Molecular geometry depends on two factors: the steric number (total electron domains including bonds and lone pairs) and the number of lone pairs.

The ideal bond angles for each base geometry are:

• Linear (SN=2): 180 degrees
• Trigonal Planar (SN=3): 120 degrees
• Tetrahedral (SN=4): 109.5 degrees
• Trigonal Bipyramidal (SN=5): 90 and 120 degrees
• Octahedral (SN=6): 90 degrees

When lone pairs are present, they compress the bond angles because lone pair-bonding pair repulsion is greater than bonding pair-bonding pair repulsion. As a rough approximation, each lone pair compresses bond angles by about 2-3 degrees from the ideal value. Key examples:

• NH₃ (SN=4, LP=1): 109.5 degrees compressed to 107 degrees
• H₂O (SN=4, LP=2): 109.5 degrees compressed to 104.5 degrees
• SF₄ (SN=5, LP=1): seesaw with angles near 86 and 116 degrees
• ClF₃ (SN=5, LP=2): T-shaped with angles near 87.5 degrees

The calculator provides an approximate actual angle using a simple compression model. For precise angles, consult experimental data from microwave spectroscopy or X-ray crystallography.
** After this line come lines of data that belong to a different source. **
Lemma split_once_found sep a b :
  contains_char sep a = false → split_once sep (a ++ sep :: b) = (a, b).
Proof.
  induction a as [|c a IH]; cbn [app split_once contains_char existsb].
  - by rewrite bool_decide_eq_true_2.
  - intros [Hc Ha]%orb_false_elim. rewrite Hc. unfold contains_char in IH.
    by rewrite (IH Ha).
Qed.

Lemma contains_char_app c a b :
  contains_char c (a ++ b) = contains_char c a || contains_char c b.
Proof. unfold contains_char. apply existsb_app. Qed.

(** X10: appending a section [[name]text] to a prompt file (no bracket in
    [name], no ['['] in [text]) gives the store of the file with the
    stripped name set to the stripped text: a later section replaces an
    earlier one of the same name and leaves the other names as they are. *)
Theorem parse_prompts_append_section (content name text : str) :
  contains_char "["%char name = false → contains_char "]"%char name = false →
  contains_char "["%char text = false →
  parse_prompts (content ++ "["%char :: name ++ "]"%char :: text)
  = <[strip name := strip text]> (parse_prompts content).
Proof.
  intros Hn1 Hn2 Ht. unfold parse_prompts.
  rewrite split_on_app.
  rewrite (split_on_absent "["%char (name ++ "]"%char :: text)).
  - pose proof (split_on_nonempty "["%char content) as Hne.
    destruct (split_on "["%char content) as [|p ps]; [done|].
    change (drop 1 ((p :: ps) ++ [name ++ "]"%char :: text]))
      with (ps ++ [name ++ "]"%char :: text]).
    change (drop 1 (p :: ps)) with ps.
    unfold parse_sections. rewrite foldl_app. cbn [foldl].
    rewrite contains_char_app. cbn [contains_char existsb].
    rewrite bool_decide_eq_true_2 by done.
    rewrite orb_true_r. cbn [orb]. by rewrite split_once_found.
  - rewrite contains_char_app, Hn1. cbn [contains_char existsb orb].
    by rewrite bool_decide_eq_false_2.
Qed.

Lemma parse_prompts_append_section_witness :
  parse_prompts (py "[A]x[B]y" ++ "["%char :: py " A " ++ "]"%char :: py " z ]")
    !! py "A" = Some (py "z ]").
Proof.
  rewrite parse_prompts_append_section by reflexivity.
  by vm_compute.
Defined.

(** X11: what precedes the first ['['] of a prompt file is ignored. *)
Theorem parse_prompts_preamble_ignored (preamble rest : str) :
  contains_char "["%char preamble = false →
  parse_prompts (preamble ++ "["%char :: rest) = parse_prompts ("["%char :: rest).
Proof.
  intros Hp. unfold parse_prompts.
  rewrite split_on_app, (split_on_absent _ _ Hp).
  change ("["%char :: rest) with ([] ++ "["%char :: rest).
  by rewrite split_on_app.
Qed.

Lemma parse_prompts_preamble_ignored_witness :
  parse_prompts (py "# my prompts" ++ [NL] ++ py "[A]x") = parse_prompts (py "[A]x").
Proof.
  apply (parse_prompts_preamble_ignored (py "# my prompts" ++ [NL]) (py "A]x")).
  reflexivity.
Defined.

(** ** The pipeline of one report, further *)

Section ReportFurther.
Context {E : Type} (col : collaborators E) (self : analyzer).

Lemma analyze_chunk_files chunk n total w :
  files (analyze_chunk col self chunk n total w).2 = files w.
Proof.
  unfold analyze_chunk. cbv zeta.
  destruct (default [] (prompts self !! CHUNK_ANALYSIS_PROMPT)) as [|c t]; [done|].
  unfold_M. destruct (format_chunk col (c :: t) chunk n total); [|done].
  by destruct (chat_completion col _ (ext w)) as [[?|?] ?].
Qed.

Lemma analyze_chunks_files chunks :
  ∀ i total w, files (analyze_chunks col self i total chunks w).2 = files w.
Proof.
  induction chunks as [|chunk chunks IH]; intros i total w; [done|].
  cbn [analyze_chunks]. unfold mbind, M_bind, bind.
  pose proof (analyze_chunk_files chunk i total w) as H1.
  destruct (analyze_chunk col self chunk i total w) as [[s|ex] w1]; [|done].
  pose proof (IH (S i) total w1) as H2.
  cbn [snd] in H1.
  destruct (analyze_chunks col self (S i) total chunks w1) as [[ss|ex] w2];
    cbn [snd] in H2; unfold mret, M_ret, ret; cbn [snd]; congruence.
Qed.

Lemma combine_summaries_files summaries w :
  files (combine_summaries col self summaries w).2 = files w.
Proof.
  unfold combine_summaries. unfold_M.
  destruct (join_summaries summaries); [|done]. cbv zeta.
  destruct (default [] (prompts self !! SUMMARY_COMBINATION_PROMPT)) as [|c t]; [done|].
  destruct (format_combined col (c :: t) _); [|done].
  by destruct (chat_completion col _ (ext w)) as [[?|?] ?].
Qed.

(** What the [try] block behind the download does to the files: nothing
    when it raises before the output file is opened, else it sets the output
    file, to the header and the summary when it returns. *)
Lemma report_body_files pdf_url output_dir url_index pdf_path w :
  let r := report_body col self pdf_url output_dir url_index pdf_path w in
  let output_path := path_join output_dir (output_filename pdf_url url_index) in
  match r.1 with
  | Ok _ => ∃ summary,
      files r.2 = <[output_path := report_header pdf_url ++ summary]> (files w)
  | Raise _ =>
      files r.2 = files w
      ∨ files r.2 = <[output_path := report_header pdf_url]> (files w)
  end.
Proof.
  intros r output_path. unfold r, report_body. unfold mbind, M_bind, bind.
  pose proof (extract_text_keeps_world col pdf_path w) as Hkeep.
  destruct (extract_text_from_pdf col pdf_path w) as [[text|ex] w0];
    cbn [snd] in Hkeep; subst w0; [|by left].
  destruct (strip text); [by left|].
  destruct (chunk_text (chunk_size self) text) as [|c cs] eqn:Hc; [by left|].
  pose proof (analyze_chunks_files (c :: cs) 1 (length (c :: cs)) w) as H1.
  destruct (analyze_chunks col self 1 (length (c :: cs)) (c :: cs) w)
    as [[summaries|ex] w1]; cbn [snd] in H1; [|by left].
  pose proof (combine_summaries_files summaries w1) as H2.
  destruct (combine_summaries col self summaries w1) as [[final|ex] w2];
    cbn [snd] in H2; [|left; cbn; congruence].
  unfold save_analysis. fold output_path.
  destruct (output_fault col output_dir output_path (ext w2));
    [left; cbn; congruence|].
  destruct final as [text'|]; cbn [fst snd files write_file].
  - exists text'. unfold write_file. cbn. congruence.
  - right. cbn. congruence.
Qed.

Lemma temp_name_not_output stem pdf_url output_dir url_index :
  temp_dir col ++ py "/tmp" ++ stem ++ py ".pdf"
  ≠ path_join output_dir (output_filename pdf_url url_index).
Proof.
  intros Heq. apply (f_equal last) in Heq. rewrite last_temp_name in Heq.
  by rewrite (last_path_join _ _ _ (last_output_filename _ _)) in Heq.
Qed.

(** The final world of a run whose download returned. *)
Lemma report_after_download pdf_url output_dir url_index w pdf_path w1 :
  download_pdf col pdf_url w = (Ok pdf_path, w1) →
  let r := report_body col self pdf_url output_dir url_index pdf_path w1 in
  analyze_single_report col self pdf_url output_dir url_index w
  = (match r.1 with Ok _ => true | Raise _ => false end,
     World (delete pdf_path (files r.2)) (ext r.2))
  ∧ pdf_path ≠ path_join output_dir (output_filename pdf_url url_index).
Proof.
  intros Hd r.
  destruct (download_pdf_inv col _ _ _ _ Hd)
    as (content & stem & e1 & e2 & _ & _ & Hp & Hw1).
  assert (Hneq : pdf_path ≠ path_join output_dir (output_filename pdf_url url_index))
    by (rewrite Hp; apply temp_name_not_output).
  split; [|done].
  unfold analyze_single_report. rewrite Hd. fold r.
  pose proof (report_body_files pdf_url output_dir url_index pdf_path w1) as Hfiles.
  fold r in Hfiles. cbv zeta in Hfiles. destruct r as [out w2]. cbn [fst snd] in *.
  f_equal.
  assert (Hex : is_Some (files w2 !! pdf_path)).
  { assert (H1 : is_Some (files w1 !! pdf_path))
      by (rewrite Hw1; cbn [files]; rewrite lookup_insert_eq; eauto).
    destruct out as [u|ex].
    - destruct Hfiles as [summary ->]. by rewrite lookup_insert_ne.
    - destruct Hfiles as [->| ->]; [done|]. by rewrite lookup_insert_ne. }
  destruct pdf_path as [|c p].
  { apply (f_equal last) in Hp. by rewrite last_temp_name in Hp. }
  cbn [cleanup]. by destruct Hex as [x ->].
Qed.

End ReportFurther.

Section ReportErrors.
Context {E : Type} (col : collaborators E) (self : analyzer).
(** The loop of [calculatePots] keeps the pots equal to the chips counted
    up to the current level. *)
Lemma potStep_fold (all : list (string * Z)) :
  forall (suf : list (string * Z)) (pots : list Pot) (L : Z),
    StronglySorted byAmount suf ->
    (forall e, In e all -> snd e <= L \/ In e suf) ->
    sumZ (map amount pots) = capSum L all ->
    sumZ (map amount (fst (fold_left (potStep all) suf (pots, L))))
    = sumZ (map snd all).
Proof.
  induction suf as [|x suf' IH]; intros pots L Hsorted Hcover Hsum.
  - cbn. rewrite Hsum. apply capSum_all.
    intros e Hin. destruct (Hcover e Hin) as [H | []]. exact H.
  - cbn [fold_left]. inversion Hsorted as [|? ? Hsorted' Hall]; subst.
    rewrite Forall_forall in Hall. unfold byAmount in Hall.
    unfold potStep at 2.
    destruct (Z.leb_spec (snd x) L) as [Hle | Hgt].
    + apply IH; [exact Hsorted' | | exact Hsum].
      intros e Hin. destruct (Hcover e Hin) as [H | [<- | H]]; auto.
    + rewrite collectLevel_spec.
      set (k := Z.of_nat (length (filter (fun e => snd e >=? snd x) all))).
      assert (Hraise : capSum (snd x) all = capSum L all + (snd x - L) * k).
      { apply capSum_raise; [exact Hgt |].
        intros e Hin. destruct (Hcover e Hin) as [H | [<- | H]].
        - now left.
        - right. lia.
        - right. now apply Hall. }
      apply IH; [exact Hsorted' | |].
      * intros e Hin. destruct (Hcover e Hin) as [H | [<- | H]].
        -- left. lia.
        -- left. lia.
        -- now right.
      * destruct ((snd x - L) * k >? 0) eqn:Hpos.
        -- rewrite sumZ_amount_app. cbn [amount]. lia.
        -- assert ((snd x - L) * k = 0).
           { destruct (Z.gtb_spec ((snd x - L) * k) 0); [discriminate |].
             assert (0 <= k) by (unfold k; lia). nia. }
           lia.
Qed.

(** The pots add up to what the players in [activePlayers] contributed:
    the contribution of a player outside that list is in no pot. *)
Lemma calculatePots_sum (pm : PotManager.t) (activePlayers : list string) :
  Forall (fun e => 0 <= snd e) (contributions pm) ->
  sumZ (map amount (calculatePots pm activePlayers))
  = sumZ (map snd
            (filter (fun e => includes String.eqb (fst e) activePlayers)
                    (contributions pm))).
Proof.
  intros Hpos. unfold calculatePots.
  destruct (contributions pm) as [|e0 rest] eqn:Hc.
  - reflexivity.
  - cbn [length Nat.eqb]. rewrite <- Hc in *. clear Hc e0 rest.
    set (kept := filter _ (contributions pm)).
    set (sorted := stableSort _ kept).
    rewrite potStep_fold.
    + apply sumZ_perm, Permutation_map, stableSort_perm.
    + apply stableSort_sorted.
    + intros e Hin. now right.
    + cbn. symmetry. apply capSum_zero.
      eapply Permutation_Forall; [symmetry; apply stableSort_perm |].
      apply Forall_forall. intros e Hin. apply filter_In in Hin.
      rewrite Forall_forall in Hpos. apply Hpos. tauto.
Qed.

(** When every contributor is still in, the pots add up to the total. *)
Lemma calculatePots_sum_all_in (pm : PotManager.t) (activePlayers : list string) :
  Forall (fun e => 0 <= snd e) (contributions pm) ->
  Forall (fun e => includes String.eqb (fst e) activePlayers = true)
         (contributions pm) ->
  sumZ (map amount (calculatePots pm activePlayers)) = getTotalPot pm.
Proof.
  intros Hpos Hin. rewrite calculatePots_sum by exact Hpos.
  rewrite getTotalPot_sum. f_equal. f_equal.
  induction (contributions pm) as [|e t IH]; cbn.
  - reflexivity.
  - inversion Hin as [|? ? He Ht]; subst. inversion Hpos; subst.
    rewrite He. f_equal. now apply IH.
Qed.

(** C4: the code with a folded contributor. Two players are in for 100
    each and a third folded after putting in 20: the only pot holds 200
    while the pot total is 220, so the folded player's 20 chips are in
    no pot. *)
Theorem calculatePots_leaves_out_folded_chips :
  calculatePots Examples.potWithFold ["p1"%string; "p2"%string]
  = [mkPot 200 ["p2"%string; "p1"%string] true]
  /\ getTotalPot Examples.potWithFold = 220
  /\ sumZ (map amount (calculatePots Examples.potWithFold ["p1"%string; "p2"%string]))
     <> getTotalPot Examples.potWithFold.
Proof.
  split; [| split]; vm_compute; [reflexivity | reflexivity | discriminate].
Qed.

End SidePots.

(** ** TableInstance *)

Section Arrays.
Context {A : Type}.

Lemma findIndex_Some (p : A -> bool) (l : list A) (i : nat) :
  findIndex p l = Some i -> exists x, nth_error l i = Some x /\ p x = true.
Proof.
  revert i. induction l as [|y t IH]; intros i; cbn.
  - discriminate.
  - destruct (p y) eqn:Hp.
    + intros [= <-]. exists y. now split.
    + destruct (findIndex p t) as [j|]; cbn; [| discriminate].
      intros [= <-]. cbn. now apply IH.
Qed.

Lemma length_updateAt (i : nat) (f : A -> A) (l : list A) :
  length (updateAt i f l) = length l.
Proof.
  revert i. induction l as [|y t IH]; intros [|i]; cbn; auto.
Qed.

Lemma nth_error_updateAt_same (i : nat) (f : A -> A) (l : list A) (x : A) :
  nth_error l i = Some x -> nth_error (updateAt i f l) i = Some (f x).
Proof.
  revert i. induction l as [|y t IH]; intros [|i]; cbn; try discriminate.
  - now intros [= ->].
  - apply IH.
Qed.

Lemma nth_error_updateAt_other (i j : nat) (f : A -> A) (l : list A) :
  i <> j -> nth_error (updateAt i f l) j = nth_error l j.
Proof.
  revert i j. induction l as [|y t IH]; intros [|i] [|j] Hne; cbn; auto;
    congruence.
Qed.

Lemma updateAt_out_of_range (i : nat) (f : A -> A) (l : list A) :
  nth_error l i = None -> updateAt i f l = l.
Proof.
  revert i. induction l as [|y t IH]; intros [|i]; cbn; auto.
  - discriminate.
  - intros H. now rewrite IH.
Qed.

(** Mutating one object changes the sum of a numeric field by the change
    of that field on that object. *)
Lemma sumZ_updateAt (g : A -> Z) (i : nat) (f : A -> A) (l : list A) (x : A) :
  nth_error l i = Some x ->
  sumZ (map g (updateAt i f l)) = sumZ (map g l) + g (f x) - g x.
Proof.
  revert i. induction l as [|y t IH]; intros [|i]; cbn; try discriminate.
  - intros [= ->]. lia.
  - intros H. rewrite (IH _ H). lia.
Qed.

Lemma sumZ_map_ext (g : A -> Z) (f : A -> A) (l : list A) :
  (forall x, g (f x) = g x) -> sumZ (map g (map f l)) = sumZ (map g l).
Proof.
  intros H. induction l as [|y t IH]; cbn; [reflexivity |].
  now rewrite H, IH.
Qed.

End Arrays.

Section Seating.
Import TableInstance.

(** C10, as the code has it. [addPlayer] succeeds exactly when fewer than
    six players are seated, the requested seat is free and the phase is
    Lobby, Waiting or SocialBanter; whether the identifier already holds a
    seat plays no part.  A failure is the plain result [false], with the
    table untouched and nothing emitted; a success appends the new
    binding. *)
Theorem addPlayer_accepts_iff (id name : string) (pos buyIn : Z) (s : t) :
  let ok := fst (fst (addPlayer id name pos buyIn s)) in
  let s' := snd (fst (addPlayer id name pos buyIn s)) in
  (ok = true <->
     (length (players s) < maxPlayers)%nat
     /\ seatTaken pos s = false
     /\ canJoin (gameState s) = true)
  /\ (ok = false -> s' = s /\ snd (addPlayer id name pos buyIn s) = [])
  /\ (ok = true -> players s' = players s ++ [newPlayer id name pos buyIn]).
Proof.
  unfold addPlayer.
  destruct (Nat.leb_spec maxPlayers (length (players s))) as [Hfull | Hroom].
  { cbn. repeat split; try discriminate; auto. intros [H _]. lia. }
  destruct (seatTaken pos s) eqn:Hseat.
  { cbn. repeat split; try discriminate; auto. intros [_ [H _]]. discriminate. }
  destruct (canJoin (gameState s)) eqn:Hjoin.
  2:{ cbn. repeat split; try discriminate; auto. intros [_ [_ H]]. discriminate. }
  cbn [negb fst snd]. repeat split; auto; try discriminate.
  intros _. cbn. destruct (gameState s); reflexivity.
Qed.

(** C10 fails as stated: a player who already holds seat 0 asks for seat
    1 and is seated a second time; the table then has two bindings with
    the same identifier. *)
Lemma addPlayer_seats_same_player_twice :
  map TablePlayer.steamId (players Examples.oneSeated) = ["p1"%string]
  /\ fst (fst (addPlayer "p1" "Ann" 1 500 Examples.oneSeated)) = true
  /\ map (fun p => (TablePlayer.steamId p, TablePlayer.position p))
         (players (snd (fst (addPlayer "p1" "Ann" 1 500 Examples.oneSeated))))
     = [("p1"%string, 0); ("p1"%string, 1)].
Proof. by_evaluation. Qed.

End Seating.

(** Projections of the setters, nothing else unfolded. *)
Ltac table_simpl :=
  cbn [TableInstance.tableId TableInstance.deck TableInstance.potManager
       TableInstance.gameState TableInstance.sequenceId TableInstance.players
       TableInstance.communityCards TableInstance.currentBet
       TableInstance.dealerPosition TableInstance.currentPlayerIndex
       TableInstance.smallBlind TableInstance.bigBlind
       TableInstance.setDeck TableInstance.setPotManager TableInstance.setGameState
       TableInstance.setSequenceId TableInstance.setPlayers
       TableInstance.setCommunityCards TableInstance.setCurrentBet
       TableInstance.setDealerPosition TableInstance.setCurrentPlayerIndex
       TableInstance.mutatePlayer TableInstance.forEachPlayer
       TableInstance.incrementSequenceId TableInstance.transitionTo
       TablePlayer.steamId TablePlayer.username TablePlayer.position
       TablePlayer.chips TablePlayer.holeCards TablePlayer.currentBet
       TablePlayer.hasFolded TablePlayer.isAllIn TablePlayer.hasActed
       TablePlayer.isReady TablePlayer.handRank TablePlayer.handValue
       TablePlayer.setChips TablePlayer.setHoleCards TablePlayer.setCurrentBet
       TablePlayer.setHasFolded TablePlayer.setIsAllIn TablePlayer.setHasActed
       TablePlayer.setIsReady TablePlayer.setHand
       fst snd] in *.

Section Blinds.
Import TablePlayer TableInstance.

Lemma chips_allInIfBroke (p : TablePlayer.t) :
  TablePlayer.chips (allInIfBroke p) = TablePlayer.chips p.
Proof. unfold allInIfBroke. destruct (TablePlayer.chips p =? 0); reflexivity. Qed.

Lemma postBlind_players (blind : Z) (i : nat) (s : t) :
  players (postBlind blind i s) = updateAt i (afterBlind blind) (players s).
Proof.
  unfold postBlind. destruct (nth_error (players s) i) eqn:Hp.
  - reflexivity.
  - now rewrite updateAt_out_of_range.
Qed.

Lemma postBlind_chipsInPlay (blind : Z) (i : nat) (s : t) :
  chipsInPlay (postBlind blind i s) = chipsInPlay s.
Proof.
  unfold postBlind. destruct (nth_error (players s) i) as [p|] eqn:Hp; [| reflexivity].
  unfold chipsInPlay, totalStacks. table_simpl.
  rewrite getTotalPot_addContribution.
  rewrite (sumZ_updateAt TablePlayer.chips i _ (players s) p Hp).
  unfold afterBlind. rewrite chips_allInIfBroke. table_simpl. lia.
Qed.

Lemma postBlinds_chipsInPlay (s : t) : chipsInPlay (postBlinds s) = chipsInPlay s.
Proof.
  unfold postBlinds. destruct (Nat.ltb _ 2); [reflexivity |].
  change (chipsInPlay (postBlind (bigBlind s) (bbIndexOf s)
                                 (postBlind (smallBlind s) (sbIndexOf s) s))
          = chipsInPlay s).
  now rewrite !postBlind_chipsInPlay.
Qed.

End Blinds.

Section HeadsUp.
Import TablePlayer TableInstance.

(** C7, as the code has it. With two players the blinds follow the
    general rule: the seat after the dealer, that is the non-dealer,
    posts the small blind, the dealer posts the big blind, and the seat
    after the big blind, again the non-dealer, is first to act. *)
Theorem postBlinds_heads_up (s : t) (dealer other : TablePlayer.t) :
  length (players s) = 2%nat ->
  (dealerPosition s < 2)%nat ->
  nth_error (players s) (dealerPosition s) = Some dealer ->
  nth_error (players s) (1 - dealerPosition s) = Some other ->
  nth_error (players (postBlinds s)) (1 - dealerPosition s)
  = Some (afterBlind (smallBlind s) other)
  /\ nth_error (players (postBlinds s)) (dealerPosition s)
     = Some (afterBlind (bigBlind s) dealer)
  /\ currentPlayerIndex (postBlinds s) = (1 - dealerPosition s)%nat
  /\ dealerPosition (postBlinds s) = dealerPosition s.
Proof.
  intros Hlen Hd Hdealer Hother.
  destruct s as [tid dk pm gs sq ps cc cb d cpi sb bb]. table_simpl.
  destruct ps as [|a [|b [|c ps]]]; try discriminate Hlen.
  unfold postBlinds, sbIndexOf, bbIndexOf. table_simpl.
  destruct d as [|[|d]]; [| | lia]; cbn in Hdealer, Hother;
    injection Hdealer as <-; injection Hother as <-;
    cbn [length Nat.ltb Nat.leb Nat.add Nat.modulo Nat.divmod fst snd Nat.sub];
    unfold postBlind; table_simpl; cbn [nth_error updateAt];
    table_simpl; cbn [nth_error updateAt]; table_simpl;
    repeat split; reflexivity.
Qed.

Lemma postBlinds_heads_up_witness :
  nth_error (players (postBlinds Examples.headsUpSeated)) 1
  = Some (afterBlind 10 (newPlayer "p2" "Bob" 1 1000))
  /\ nth_error (players (postBlinds Examples.headsUpSeated)) 0
     = Some (afterBlind 20 (newPlayer "p1" "Ann" 0 1000))
  /\ currentPlayerIndex (postBlinds Examples.headsUpSeated) = 1%nat
  /\ dealerPosition (postBlinds Examples.headsUpSeated) = 0%nat.
Proof.
  apply (postBlinds_heads_up Examples.headsUpSeated
           (newPlayer "p1" "Ann" 0 1000) (newPlayer "p2" "Bob" 1 1000));
    [reflexivity | cbn; lia | reflexivity | reflexivity].
Defined.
The ideal bond angle is the theoretical value from pure geometric considerations with no lone pair effects. The approximate actual angle accounts for lone pair compression using a simplified model (about 2.5 degrees reduction per lone pair). Real molecules may deviate slightly from these estimates due to differences in atom size, electronegativity effects, and steric interactions between substituent groups. The bonding pairs output confirms how many bonds exist, helping identify the molecular shape name.